## Records shown
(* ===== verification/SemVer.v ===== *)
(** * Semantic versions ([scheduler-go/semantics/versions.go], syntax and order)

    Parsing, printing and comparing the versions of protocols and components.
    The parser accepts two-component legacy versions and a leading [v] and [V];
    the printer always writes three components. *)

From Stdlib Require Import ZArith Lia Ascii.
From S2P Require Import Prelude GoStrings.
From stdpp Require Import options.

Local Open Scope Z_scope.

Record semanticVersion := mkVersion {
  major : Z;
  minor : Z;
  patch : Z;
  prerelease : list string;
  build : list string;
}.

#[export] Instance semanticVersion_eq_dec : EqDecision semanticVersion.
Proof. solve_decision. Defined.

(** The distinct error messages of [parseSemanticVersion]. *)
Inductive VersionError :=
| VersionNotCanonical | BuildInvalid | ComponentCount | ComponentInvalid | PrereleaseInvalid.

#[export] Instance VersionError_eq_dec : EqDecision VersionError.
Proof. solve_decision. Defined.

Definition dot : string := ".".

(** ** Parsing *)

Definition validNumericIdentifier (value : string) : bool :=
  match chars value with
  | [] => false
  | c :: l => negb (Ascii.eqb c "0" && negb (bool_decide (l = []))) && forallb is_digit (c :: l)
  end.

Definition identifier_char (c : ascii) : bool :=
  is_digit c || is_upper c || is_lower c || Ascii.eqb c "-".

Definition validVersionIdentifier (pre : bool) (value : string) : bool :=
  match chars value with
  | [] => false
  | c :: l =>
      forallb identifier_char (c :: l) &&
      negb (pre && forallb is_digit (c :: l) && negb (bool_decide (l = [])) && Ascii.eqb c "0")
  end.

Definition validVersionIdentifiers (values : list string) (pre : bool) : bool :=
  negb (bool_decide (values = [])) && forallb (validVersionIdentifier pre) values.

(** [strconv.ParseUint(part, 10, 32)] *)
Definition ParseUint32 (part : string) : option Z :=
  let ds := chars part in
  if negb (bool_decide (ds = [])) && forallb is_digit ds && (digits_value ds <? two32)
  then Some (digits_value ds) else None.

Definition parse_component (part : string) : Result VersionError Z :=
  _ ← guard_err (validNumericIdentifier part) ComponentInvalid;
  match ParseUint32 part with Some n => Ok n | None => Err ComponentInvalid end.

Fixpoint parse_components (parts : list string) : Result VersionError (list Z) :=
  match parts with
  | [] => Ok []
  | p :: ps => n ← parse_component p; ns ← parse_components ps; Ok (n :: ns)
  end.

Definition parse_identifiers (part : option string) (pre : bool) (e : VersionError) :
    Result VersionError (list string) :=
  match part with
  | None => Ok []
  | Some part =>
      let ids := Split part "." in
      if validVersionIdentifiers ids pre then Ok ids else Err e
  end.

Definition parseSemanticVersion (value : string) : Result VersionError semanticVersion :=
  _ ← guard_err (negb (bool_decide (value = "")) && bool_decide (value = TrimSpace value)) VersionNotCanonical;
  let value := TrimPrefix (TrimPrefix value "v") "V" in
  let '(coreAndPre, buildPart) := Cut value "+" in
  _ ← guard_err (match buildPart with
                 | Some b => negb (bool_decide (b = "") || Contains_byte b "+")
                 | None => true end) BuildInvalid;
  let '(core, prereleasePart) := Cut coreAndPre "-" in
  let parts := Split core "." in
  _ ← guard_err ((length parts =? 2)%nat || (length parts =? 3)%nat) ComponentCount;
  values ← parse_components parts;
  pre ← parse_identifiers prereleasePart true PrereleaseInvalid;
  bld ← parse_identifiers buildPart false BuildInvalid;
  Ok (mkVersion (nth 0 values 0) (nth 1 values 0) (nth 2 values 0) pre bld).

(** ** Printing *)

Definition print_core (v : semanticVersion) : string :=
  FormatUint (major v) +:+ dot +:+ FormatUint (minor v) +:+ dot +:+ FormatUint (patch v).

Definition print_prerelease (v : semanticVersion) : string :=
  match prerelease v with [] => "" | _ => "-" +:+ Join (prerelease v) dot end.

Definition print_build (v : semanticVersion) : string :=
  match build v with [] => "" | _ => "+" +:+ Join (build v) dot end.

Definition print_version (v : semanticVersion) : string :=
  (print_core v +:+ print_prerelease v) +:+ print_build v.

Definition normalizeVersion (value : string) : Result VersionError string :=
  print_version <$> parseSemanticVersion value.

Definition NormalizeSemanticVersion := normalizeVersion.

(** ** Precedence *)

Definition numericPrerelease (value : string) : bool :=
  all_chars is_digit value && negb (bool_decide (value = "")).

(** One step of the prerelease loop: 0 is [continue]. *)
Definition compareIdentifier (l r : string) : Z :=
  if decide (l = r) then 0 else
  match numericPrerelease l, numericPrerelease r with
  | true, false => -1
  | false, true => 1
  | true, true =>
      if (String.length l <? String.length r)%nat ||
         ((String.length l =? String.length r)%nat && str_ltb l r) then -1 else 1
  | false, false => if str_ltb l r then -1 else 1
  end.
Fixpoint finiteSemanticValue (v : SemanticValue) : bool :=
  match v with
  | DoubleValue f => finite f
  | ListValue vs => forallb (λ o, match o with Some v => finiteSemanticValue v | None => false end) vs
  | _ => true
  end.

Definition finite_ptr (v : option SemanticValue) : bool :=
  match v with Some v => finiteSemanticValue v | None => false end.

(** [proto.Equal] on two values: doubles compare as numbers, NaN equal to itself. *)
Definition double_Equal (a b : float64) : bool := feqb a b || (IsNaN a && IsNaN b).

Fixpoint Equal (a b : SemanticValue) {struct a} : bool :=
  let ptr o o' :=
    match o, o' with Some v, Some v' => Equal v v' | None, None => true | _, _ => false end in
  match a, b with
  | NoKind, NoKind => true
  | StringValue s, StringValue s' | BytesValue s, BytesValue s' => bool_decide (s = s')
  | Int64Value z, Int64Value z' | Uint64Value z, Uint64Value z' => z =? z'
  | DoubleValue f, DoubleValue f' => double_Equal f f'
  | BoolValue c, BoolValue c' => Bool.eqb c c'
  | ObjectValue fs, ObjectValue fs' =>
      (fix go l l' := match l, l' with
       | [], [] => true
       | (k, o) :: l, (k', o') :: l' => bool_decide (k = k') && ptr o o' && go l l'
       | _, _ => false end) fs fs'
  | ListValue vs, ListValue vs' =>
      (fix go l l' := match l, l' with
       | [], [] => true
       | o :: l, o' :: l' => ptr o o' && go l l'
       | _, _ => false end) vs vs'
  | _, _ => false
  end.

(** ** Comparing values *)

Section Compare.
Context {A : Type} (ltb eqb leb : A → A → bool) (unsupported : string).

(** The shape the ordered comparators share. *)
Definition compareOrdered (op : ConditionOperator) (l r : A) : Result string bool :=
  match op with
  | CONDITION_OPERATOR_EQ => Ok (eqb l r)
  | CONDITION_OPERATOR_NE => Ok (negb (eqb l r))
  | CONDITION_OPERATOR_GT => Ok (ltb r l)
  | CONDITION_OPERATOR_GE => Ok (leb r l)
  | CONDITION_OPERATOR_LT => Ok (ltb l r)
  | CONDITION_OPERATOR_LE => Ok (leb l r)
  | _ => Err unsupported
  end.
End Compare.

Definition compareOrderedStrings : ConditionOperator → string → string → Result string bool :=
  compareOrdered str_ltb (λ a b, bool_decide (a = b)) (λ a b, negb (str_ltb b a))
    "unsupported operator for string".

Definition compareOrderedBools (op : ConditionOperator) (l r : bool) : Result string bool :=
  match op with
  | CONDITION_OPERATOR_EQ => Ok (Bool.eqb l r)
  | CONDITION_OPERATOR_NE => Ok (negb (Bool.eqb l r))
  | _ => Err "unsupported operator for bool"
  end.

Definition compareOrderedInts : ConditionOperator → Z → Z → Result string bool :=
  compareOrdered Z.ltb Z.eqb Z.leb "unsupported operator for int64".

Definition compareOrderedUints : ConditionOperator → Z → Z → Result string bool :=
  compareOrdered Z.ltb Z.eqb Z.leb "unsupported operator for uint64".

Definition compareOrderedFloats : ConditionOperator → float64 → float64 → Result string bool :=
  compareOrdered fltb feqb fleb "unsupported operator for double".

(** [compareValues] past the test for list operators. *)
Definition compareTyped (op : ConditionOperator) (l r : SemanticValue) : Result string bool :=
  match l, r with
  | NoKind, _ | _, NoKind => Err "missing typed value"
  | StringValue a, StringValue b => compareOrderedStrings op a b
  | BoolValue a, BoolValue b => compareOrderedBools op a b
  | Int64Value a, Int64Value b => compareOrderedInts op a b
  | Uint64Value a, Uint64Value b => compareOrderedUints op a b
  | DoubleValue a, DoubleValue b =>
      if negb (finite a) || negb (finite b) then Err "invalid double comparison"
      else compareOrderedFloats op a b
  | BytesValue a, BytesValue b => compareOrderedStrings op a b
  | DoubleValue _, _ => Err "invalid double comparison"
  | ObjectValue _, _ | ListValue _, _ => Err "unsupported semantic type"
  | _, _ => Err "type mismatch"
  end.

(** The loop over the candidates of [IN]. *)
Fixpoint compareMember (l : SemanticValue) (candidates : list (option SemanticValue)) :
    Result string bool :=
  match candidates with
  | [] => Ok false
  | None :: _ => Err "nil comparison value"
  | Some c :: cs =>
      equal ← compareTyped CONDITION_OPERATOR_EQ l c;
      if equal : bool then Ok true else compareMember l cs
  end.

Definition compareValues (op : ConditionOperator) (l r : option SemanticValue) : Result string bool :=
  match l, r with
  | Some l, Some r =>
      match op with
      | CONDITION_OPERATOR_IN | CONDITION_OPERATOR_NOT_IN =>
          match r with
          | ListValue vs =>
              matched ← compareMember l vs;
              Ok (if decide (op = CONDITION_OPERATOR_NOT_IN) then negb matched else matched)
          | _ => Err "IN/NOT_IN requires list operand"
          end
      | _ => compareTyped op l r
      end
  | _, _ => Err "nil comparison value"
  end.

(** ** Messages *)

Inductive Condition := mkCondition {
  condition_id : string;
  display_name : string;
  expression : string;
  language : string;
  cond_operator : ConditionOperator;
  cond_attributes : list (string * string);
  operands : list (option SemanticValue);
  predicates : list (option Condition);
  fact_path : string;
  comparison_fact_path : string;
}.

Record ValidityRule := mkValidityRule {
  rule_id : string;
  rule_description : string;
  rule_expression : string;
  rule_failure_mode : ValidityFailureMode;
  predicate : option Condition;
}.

## Directions for this task
Restate word for word only the lines above from the line containing "Definition compareIdentifier (l" to the line containing "((String.length l =?", both of them included.

## Answer area
Definition compareIdentifier (l r : string) : Z :=
  if decide (l = r) then 0 else
  match numericPrerelease l, numericPrerelease r with
  | true, false => -1
  | false, true => 1
  | true, true =>
      if (String.length l <? String.length r)%nat ||
         ((String.length l =? String.length r)%nat && str_ltb l r) then -1 else 1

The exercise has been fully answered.